An unusually wet spring, plus low farmgate milk prices and a rush of suppliers quitting its ranks have hit Murray Goulburn’s (MG) earnings, also convincing it to temporarily axe its contentious payment “clawback” scheme.
MG, the business behind the Devondale brand, has confirmed its forecast net profit after tax of $42 million for 2016-17 will now be lower because of a likely 20 per cent slump in milk receivals.
The big dairy co-op has also been forced to cut its forecast seasonal farmgate milk price to farmers from $4.88 a kilogram of milk solids to $4.70kg.
The milk intake slide is attributed to a wave of farmer retirements and suppliers swapping to other processors in the wake of MG’s massive late season price cut early this year and fallout relating to the decision.
On-farm production had also been hit by “very wet” conditions since August, which the co-op said were likely to result in a 10pc to 12pc fall in milk output from its remaining 2200 dairy farmer members.
While all supplier regions in Victoria, Tasmania and NSW had been impacted, the north and west of Victoria were hit hardest, particularly where widespread flooding had impacted dairy herds and pastures.
Northern Victorian volumes fell almost 17pc in August compared with the same time in 2015.
The co-op’s total southern region milk intake is expected to be 2.7 billion litres this financial year.
The big wet follows a severe dry period in southern NSW and Victoria in 2015.
MG’s net milk losses because of retirements and suppliers transferring to other processors alone represented a 350m litre cut on 2015-16 production.
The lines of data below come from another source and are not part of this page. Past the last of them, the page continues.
(* ===== verification/Dedup.v ===== *)
(** pkg/image/dedup.go: the chunks of an image in the content-addressed store. *)
From S2P Require Export Image StorageFacts.
Local Open Scope Z_scope.

(** The loop of [itoa64]: [i] slots of the 32-byte buffer are free; [None] is
    the panic of an index below 0. *)
Fixpoint itoa64_loop (i : nat) (v : Z) (buf : string) : option string :=
  if decide (v > 0) then
    match i with
    | O => None
    | S i => itoa64_loop i (v / 10) (String (ascii_of_N (Z.to_N (48 + v `mod` 10))) buf)
    end
  else Some buf.

Definition itoa64 (v : Z) : option string :=
  if decide (v = 0) then Some "0" else itoa64_loop 32 v "".

Definition itoa64_go (v : Z) : M string :=
  match itoa64 v with Some s => mret s | None => panic end.

Definition set_hash (h : bytes) (e : Entry) : Entry :=
  mkEntry (e_Ptr e) (e_Size e) (e_Offset e) (e_CRC32C e) (e_Seq e) h.

(** The loop over the entries; the code's [seen] and [unique] are written and
    never read. *)
Fixpoint dedup_entries (cas : CAS) (f : file) (entries : list Entry) : M (list Entry) :=
  match entries with
  | [] => mret []
  | e :: l =>
      buf ← read_chunk f (e_Size e) (e_Offset e);
      hash ← Put cas buf;
      rest ← dedup_entries cas f l;
      mret (set_hash hash e :: rest)
  end.

(** A line of device.map. *)
Definition write_map_line (mf : file) (e : Entry) : M unit :=
  size ← itoa64_go (e_Size e);
  ptr ← itoa64_go (e_Ptr e);
  fwrite mf (bytes_of_string
    (HashString (e_ContentHash e) +:+ " " +:+ size +:+ " " +:+ ptr +:+ String newline "")).

Definition DedupDevice (dir : string) : M unit :=
  let manifestPath := PathJoin [dir; "manifest.bin"] in
  '(entries, hdr) ← ReadManifest manifestPath;
  f ← Open (PathJoin [dir; "device.bin"]);
  cas ← NewCAS dir;
  entries ← dedup_entries cas f entries;
  mf ← Create (PathJoin [dir; "device.map"]);
  forM_ entries (write_map_line mf) ;;
  WriteManifestFlags manifestPath entries (set_flag (h_Flags hdr) FlagDedup) (h_Version hdr).

(** ** itoa64 *)

Lemma itoa64_loop_format i v buf fuel :
  0 < v < 10 ^ Z.of_nat i -> v < 2 ^ Z.of_nat fuel ->
  itoa64_loop i v buf = Some (format_digits fuel v buf).
Proof.
  revert v buf fuel. induction i as [|i IH]; intros v buf fuel [H0 Hv] Hf; [cbn in Hv; lia|].
  destruct fuel as [|fuel]; [cbn in Hf; lia|].
  rewrite Nat2Z.inj_succ, Z.pow_succ_r in Hv, Hf by lia.
  cbn [itoa64_loop format_digits]. rewrite decide_True by lia.
  fold (digit_char (v `mod` 10)). destruct (decide (v < 10)) as [Hlt|Hge].
  - rewrite (Z.mod_small v 10), (Z.div_small v 10) by lia. by destruct i.
  - apply IH.
    + split; [apply Z.div_str_pos; lia|apply Z.div_lt_upper_bound; lia].
    + apply Z.div_lt_upper_bound; lia.
Qed.

Lemma itoa64_u64 v : is_u64 v -> itoa64 v = Some (FormatUint v).
Proof.
  unfold is_u64. intros Hv. unfold itoa64. case_decide as H0; [by subst|].
  apply itoa64_loop_format; [split; [lia|]|].
  - apply Z.lt_trans with (2 ^ 64); [lia|done].
  - rewrite Nat2Z.inj_succ, Z2Nat.id by apply Z.log2_nonneg. apply Z.log2_spec. lia.
Qed.

(** ** The loops *)

(** What a sequence of puts leaves: a store with every object it had; nothing
    outside it changes. *)
Record kept (c : CAS) (w w' : world) : Prop := {
  kp_nofault : nofault w';
  kp_inv : cas_inv c w';
  kp_cwd : w_cwd w' = w_cwd w;
  kp_frame : forall x, ~ at_path w (Root c) `prefix_of` x -> w_fs w' !! x = w_fs w !! x;
  kp_stores : forall h, stores c w h -> stores c w' h;
}.

Lemma kept_refl c w : nofault w -> cas_inv c w -> kept c w w.
Proof. by split. Qed.

Lemma kept_trans c w1 w2 w3 : kept c w1 w2 -> kept c w2 w3 -> kept c w1 w3.
Proof.
  intros [? ? C1 F1 ?] [? ? C2 F2 ?]. split; try done.
  - congruence.
  - intros x Hx. rewrite F2; [by apply F1|]. unfold at_path. by rewrite C1.
  - auto.
Qed.

Lemma Put_kept c data w :
  nofault w -> cas_inv c w ->
  exists w', Put c data w = (Ret (Sum256 data), w') /\ kept c w w' /\ stores c w' (Sum256 data).
Proof.
  intros Hnf Hinv. destruct (Put_run w c data Hnf Hinv) as (w' & H & [? ? Hc ? Hk Hs]).
  assert (Ho : forall b, obj_dir w' c b = obj_dir w c b)
    by (intros; unfold obj_dir, at_path; by rewrite Hc).
  exists w'. split; [done|]. split; [split; try done|].
  - intros h (b & l & d & -> & Hl & Hd & Hf). exists b, l, d. rewrite Ho. auto.
  - destruct (Sum256_cons data) as (b & l & Hsum & Hl). destruct (Hs b l Hsum) as (d & Hd & He & _).
    exists b, l, d. rewrite Ho. split_and!; congruence.
Qed.

Definition hashed (d : bytes) (e : Entry) : Entry := set_hash (Sum256 (chunk d e)) e.

Lemma dedup_entries_run c f d es w :
  nofault w -> cas_inv c w -> w_fs w !! f_path f = Some (NFile d) ->
  ~ at_path w (Root c) `prefix_of` f_path f -> Forall (in_device d) es ->
  Z.of_nat (length d) <= maxAlloc ->
  exists w', dedup_entries c f es w = (Ret (hashed d <$> es), w') /\ kept c w w' /\
    Forall (fun e => stores c w' (Sum256 (chunk d e))) es.
Proof.
  intros Hnf Hinv Hd Hout HF Hm. revert w Hnf Hinv Hd Hout.
  induction HF as [|e l He HF IH]; intros w Hnf Hinv Hd Hout.
  { exists w. split; [done|]. split; [by apply kept_refl|constructor]. }
  cbn [dedup_entries]. erewrite bind_run by (by eapply read_chunk_run).
  destruct (Put_kept c (chunk d e) w Hnf Hinv) as (w1 & H1 & K1 & S1).
  rewrite (bind_run _ _ _ _ _ H1). pose proof K1 as [N1 I1 C1 F1 _].
  destruct (IH w1) as (w2 & H2 & K2 & S2); [done|done|by rewrite F1| |].
  { unfold at_path. by rewrite C1. }
  rewrite (bind_run _ _ _ _ _ H2). exists w2. split; [done|].
  split; [by eapply kept_trans|]. constructor; [|done]. by apply K2.
Qed.

Definition map_line (e : Entry) : bytes :=
  bytes_of_string (HashString (e_ContentHash e) +:+ " " +:+ FormatUint (e_Size e) +:+ " " +:+
    FormatUint (e_Ptr e) +:+ String newline "").

Lemma write_map_lines mf es w :
  Forall wf_entry es ->
  forM_ es (write_map_line mf) w = forM_ es (fun e => fwrite mf (map_line e)) w.
Proof.
  intros HF. revert w. induction HF as [|e l He HF IH]; intros w; [done|]. cbn [forM_].
  assert (E : write_map_line mf e = fwrite mf (map_line e)).
  { unfold write_map_line, itoa64_go. by rewrite !itoa64_u64 by apply He. }
  rewrite E. unfold mbind, M_bind.
  destruct (fwrite mf (map_line e) w) as [[a|?| |] w']; [apply IH|done..].
Qed.

Lemma stored_set_hash version h e :
  stored version (set_hash h (stored version e)) = stored version (set_hash h e).
Proof. unfold stored. by case_decide. Qed.

Lemma hashed_stored d version (es : list Entry) :
  stored version <$> (hashed d <$> (stored version <$> es)) = stored version <$> (hashed d <$> es).
Proof.
  rewrite <- !list_fmap_compose. apply list_fmap_ext. intros i e _. unfold compose, hashed.
  replace (chunk d (stored version e)) with (chunk d e) by (unfold chunk, stored; by case_decide).
  apply stored_set_hash.
Qed.

Lemma hashed_wf d es : Forall wf_entry es -> Forall wf_entry (hashed d <$> es).
Proof.
  intros HF. rewrite Forall_fmap. eapply Forall_impl; [exact HF|]. intros e []. split; try done.
  apply length_Sum256.
Qed.

Lemma total_size_hashed d es : total_size (hashed d <$> es) = total_size es.
Proof.
  unfold total_size. generalize 0. induction es as [|e l IH]; intros z; [done|]. cbn. by rewrite IH.
Qed.

(** The store of an image directory. *)
Definition image_cas (dir : string) : CAS := mkCAS (PathJoin [dir; "cas"]).

(** NewCAS of an image directory: its store is there, or nothing is. *)
Lemma NewCAS_run w dir p :
  nofault w -> fs_wf (w_fs w) -> dir <> "" -> at_path w dir = p -> w_fs w !! p = Some NDir ->
  w_fs w !! (p ++ ["cas"]) = None \/ cas_inv (image_cas dir) w ->
  exists w1, NewCAS dir w = (Ret (image_cas dir), w1) /\ w1 = set_fs (w_fs w1) w /\
    cas_inv (image_cas dir) w1 /\ w_fs w1 = <[p ++ ["cas"] := NDir]> (w_fs w).
Proof.
  intros Hnf Hwf Hd Hp Hdir Hc. destruct (image_file w dir p "cas" Hd Hp eq_refl) as [Hne Hat].
  assert (Hx : forall n, w_fs w !! (p ++ ["cas"]) = Some n -> n = NDir).
  { destruct Hc as [Hc|Hc]; [congruence|]. intros n.
    pose proof (ci_root_dir _ _ Hc) as E. cbn [Root image_cas] in E. rewrite Hat in E. congruence. }
  exists (set_fs (<[p ++ ["cas"] := NDir]> (w_fs w)) w). split_and!; [|done| |done].
  - unfold NewCAS. erewrite bind_run; [done|].
    rewrite (MkdirAll_run w Hnf) by (rewrite ?Hat; done || by apply mkdirs_child).
    by rewrite Hat, mkdirs_child_all.
  - destruct Hc as [Hc|Hc].
    + apply cas_inv_fresh; [by apply fs_wf_insert_dir|done| |].
      * change (at_path (set_fs _ w) (Root (image_cas dir))) with (at_path w (PathJoin [dir; "cas"])).
        rewrite Hat. apply lookup_insert_eq.
      * change (at_path (set_fs _ w) (Root (image_cas dir))) with (at_path w (PathJoin [dir; "cas"])).
        rewrite Hat. intros x y. cbn [w_fs set_fs]. rewrite lookup_insert_ne by path_ne.
        apply fs_wf_below_nondir; [done|congruence|done].
    + rewrite insert_id; [by rewrite set_fs_id|].
      pose proof (ci_root_dir _ _ Hc) as E. cbn [Root image_cas] in E. by rewrite Hat in E.
Qed.

(** The run up to the end of the loop over the entries, and what of the image
    is still there. *)
Lemma dedup_stored w dir p es flags version d :
  nofault w -> fs_wf (w_fs w) -> image_at w dir p es flags version d ->
  w_fs w !! (p ++ ["cas"]) = None \/ cas_inv (image_cas dir) w ->
  exists w2, (cas ← NewCAS dir;
      dedup_entries cas (File (PathJoin [dir; "device.bin"]) (p ++ ["device.bin"])) (stored version <$> es)) w =
      (Ret (hashed d <$> (stored version <$> es)), w2) /\
    nofault w2 /\ cas_inv (image_cas dir) w2 /\ w_cwd w2 = w_cwd w /\ w_fs w2 !! p = Some NDir /\
    (forall q, ~ p ++ ["cas"] `prefix_of` q -> w_fs w2 !! q = w_fs w !! q) /\
    Forall (fun e => stores (image_cas dir) w2 (Sum256 (chunk d e))) es.
Proof.
  intros Hnf Hfw [Hdn Hp Hdir Hm Hdev Hch Hsz] Hcas.
  destruct (NewCAS_run w dir p Hnf Hfw Hdn Hp Hdir Hcas) as (w1 & H1 & E1 & I1 & F1).
  assert (Hroot1 : at_path w1 (Root (image_cas dir)) = p ++ ["cas"])
    by (rewrite E1; apply (image_file w dir p "cas" Hdn Hp eq_refl)).
  assert (Hf1 : forall q, ~ p ++ ["cas"] `prefix_of` q -> w_fs w1 !! q = w_fs w !! q).
  { intros q Hq. rewrite F1, lookup_insert_ne; [done|]. by intros <-. }
  assert (Hdb : ~ p ++ ["cas"] `prefix_of` p ++ ["device.bin"])
    by (intros H; by apply (snoc_prefix p "cas" "device.bin" []) in H).
  destruct (dedup_entries_run (image_cas dir) (File (PathJoin [dir; "device.bin"]) (p ++ ["device.bin"])) d
    (stored version <$> es) w1) as (w2 & H2 & [N2 I2 C2 F2 _] & S2); cbn [f_path]; try done.
  { by rewrite E1. }
  { by rewrite Hf1. }
  { by rewrite Hroot1. }
  { by apply in_device_stored. }
  rewrite Hroot1 in F2. exists w2. rewrite (bind_run _ _ _ _ _ H1).
  assert (Hall : forall q, ~ p ++ ["cas"] `prefix_of` q -> w_fs w2 !! q = w_fs w !! q)
    by (intros q Hq; rewrite F2 by done; by apply Hf1).
  split_and!; try done.
  - by rewrite C2, E1.
  - rewrite Hall; [done|]. intros [k E]. revert E. path_ne.
  - rewrite Forall_fmap in S2. eapply Forall_impl; [exact S2|]. intros e. unfold compose.
    by replace (chunk d (stored version e)) with (chunk d e) by (unfold chunk, stored; by case_decide).
Qed.

(** The objects of the store are not files of the image directory. *)
Lemma obj_not_file w dir p x b l :
  dir <> "" -> at_path w dir = p -> p ++ [x] = obj_dir w (image_cas dir) b ++ [hex_encode l] -> False.
Proof.
  intros Hd Hp. unfold obj_dir. cbn [Root image_cas].
  rewrite (proj2 (image_file w dir p "cas" Hd Hp eq_refl)). path_ne.
Qed.

(** ** Properties *)

(** [itoa64] never indexes outside its 32-byte buffer on a uint64, and
    writes the decimal digits of the number: strconv.FormatUint's. *)
Theorem itoa64_FormatUint v : is_u64 v -> itoa64 v = Some (FormatUint v).
Proof. apply itoa64_u64. Qed.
However, MG’s farmers will now receive an extra 14 cents/kg (milk solids) as a result of the co-operative’s decision to suspend its milk payment clawback program until next June.
The clawback has been drawing on farmers’ current milk earnings to repay a $183m milk pool debt created by above-market milk payments last season.
Its temporary removal will now lift MG’s average-weighted available milk price to $4.60kg for the rest of the financial year.
Suspension of the Milk Supply Support Package (MSSP) applies from the start of October, while results of a broader review of the program will be discussed at MG’s annual general meeting next week.
Acting chief executive, David Mallinson, said although until recently there was confidence about spring rainfall was setting the dairy industry up for an excellent season, all of south-east of Australia was severely impacted by “extreme wet conditions”, making lower farmgate milk pricing more painful.
He said milk supply across the board had fallen by 10pc, placing further pressure on the dairy industry supply chain.
MG subsequently now faced a lower-than-expected closing milk price of $4.70kg for the season - down from a predicted $4.88kg.
However, a 35c/kg “additional growth incentive payment” for butterfat and 70c/kg protein has been announced as an option for assistance, from November 1.
“While a disappointing outcome, this revised forecast with no MSSP deduction still provides farmers with a higher net milk price than their current estimations,” Mr Mallinson said.
He said the company appreciated the “severe financial strain” on its suppliers and thanked them for ongoing support.
MG’s cost efficiency drive to cut as much as $60m from operating costs next year was progressing well and savings worth $10m to $15m would be achieved this financial year.
MG was also “proactively managing” its factories to target extra savings, scaling back production plans to cater for the lower milk intake.
“We will continue to review options to enable this cost base to remain competitive,” Mr Mallinson said.